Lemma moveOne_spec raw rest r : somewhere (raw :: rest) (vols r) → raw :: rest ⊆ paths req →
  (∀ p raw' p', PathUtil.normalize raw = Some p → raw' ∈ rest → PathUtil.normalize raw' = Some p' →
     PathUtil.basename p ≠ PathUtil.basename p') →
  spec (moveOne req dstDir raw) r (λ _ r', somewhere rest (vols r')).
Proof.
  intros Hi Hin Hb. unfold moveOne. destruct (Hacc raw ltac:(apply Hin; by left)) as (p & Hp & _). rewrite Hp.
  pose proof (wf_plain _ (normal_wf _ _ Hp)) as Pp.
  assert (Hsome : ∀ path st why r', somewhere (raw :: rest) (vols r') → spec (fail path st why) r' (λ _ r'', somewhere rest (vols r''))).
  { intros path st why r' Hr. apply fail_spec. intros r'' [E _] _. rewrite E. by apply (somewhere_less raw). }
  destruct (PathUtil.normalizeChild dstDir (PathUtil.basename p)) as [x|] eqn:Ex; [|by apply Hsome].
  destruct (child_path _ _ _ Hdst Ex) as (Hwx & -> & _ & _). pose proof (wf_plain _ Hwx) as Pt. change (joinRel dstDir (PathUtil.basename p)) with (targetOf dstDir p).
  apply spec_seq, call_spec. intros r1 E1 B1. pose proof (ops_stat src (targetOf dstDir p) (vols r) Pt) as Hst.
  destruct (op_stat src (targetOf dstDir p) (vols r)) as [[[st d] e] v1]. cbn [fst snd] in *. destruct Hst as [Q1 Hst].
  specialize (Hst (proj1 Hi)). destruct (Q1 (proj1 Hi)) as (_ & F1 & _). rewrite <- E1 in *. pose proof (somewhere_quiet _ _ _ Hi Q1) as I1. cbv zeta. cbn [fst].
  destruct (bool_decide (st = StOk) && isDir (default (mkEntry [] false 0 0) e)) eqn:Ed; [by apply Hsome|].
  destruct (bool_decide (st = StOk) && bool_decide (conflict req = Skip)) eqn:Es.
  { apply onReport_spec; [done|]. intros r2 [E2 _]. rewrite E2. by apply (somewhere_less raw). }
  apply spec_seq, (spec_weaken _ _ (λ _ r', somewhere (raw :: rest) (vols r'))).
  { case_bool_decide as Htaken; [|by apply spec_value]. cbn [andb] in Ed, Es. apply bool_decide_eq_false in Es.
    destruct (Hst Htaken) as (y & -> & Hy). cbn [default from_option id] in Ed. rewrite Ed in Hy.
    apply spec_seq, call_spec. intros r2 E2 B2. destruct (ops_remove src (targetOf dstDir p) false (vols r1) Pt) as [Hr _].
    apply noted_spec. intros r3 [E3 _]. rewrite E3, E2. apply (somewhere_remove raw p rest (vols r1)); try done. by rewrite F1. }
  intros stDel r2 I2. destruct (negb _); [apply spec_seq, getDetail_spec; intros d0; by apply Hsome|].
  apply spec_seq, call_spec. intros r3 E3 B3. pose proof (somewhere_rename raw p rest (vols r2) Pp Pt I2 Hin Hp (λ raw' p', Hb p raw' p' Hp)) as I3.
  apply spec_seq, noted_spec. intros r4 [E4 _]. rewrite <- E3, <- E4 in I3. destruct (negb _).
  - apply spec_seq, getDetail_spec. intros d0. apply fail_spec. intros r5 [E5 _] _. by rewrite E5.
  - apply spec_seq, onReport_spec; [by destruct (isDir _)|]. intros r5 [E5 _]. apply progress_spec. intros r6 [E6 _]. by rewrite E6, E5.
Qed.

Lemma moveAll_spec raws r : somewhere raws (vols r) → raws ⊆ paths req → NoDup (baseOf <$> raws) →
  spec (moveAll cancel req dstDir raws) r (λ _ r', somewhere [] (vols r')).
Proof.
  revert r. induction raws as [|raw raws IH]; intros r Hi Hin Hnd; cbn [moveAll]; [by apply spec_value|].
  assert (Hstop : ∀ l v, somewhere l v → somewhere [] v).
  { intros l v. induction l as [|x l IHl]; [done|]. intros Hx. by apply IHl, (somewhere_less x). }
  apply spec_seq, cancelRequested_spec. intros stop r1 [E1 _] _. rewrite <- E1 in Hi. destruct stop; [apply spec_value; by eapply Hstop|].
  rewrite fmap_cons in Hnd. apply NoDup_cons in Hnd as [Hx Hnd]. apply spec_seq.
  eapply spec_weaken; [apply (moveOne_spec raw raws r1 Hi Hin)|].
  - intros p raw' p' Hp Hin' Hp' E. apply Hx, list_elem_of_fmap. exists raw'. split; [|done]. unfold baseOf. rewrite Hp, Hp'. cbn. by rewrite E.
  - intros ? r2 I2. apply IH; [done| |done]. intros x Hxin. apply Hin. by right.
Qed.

> Instructions to follow:
All lines from the one with "- intros p raw'" through the end of the records need to be copied exactly, and no other lines.

> Task answer:
  - intros p raw' p' Hp Hin' Hp' E. apply Hx, list_elem_of_fmap. exists raw'. split; [|done]. unfold baseOf. rewrite Hp, Hp'. cbn. by rewrite E.
  - intros ? r2 I2. apply IH; [done| |done]. intros x Hxin. apply Hin. by right.
Qed.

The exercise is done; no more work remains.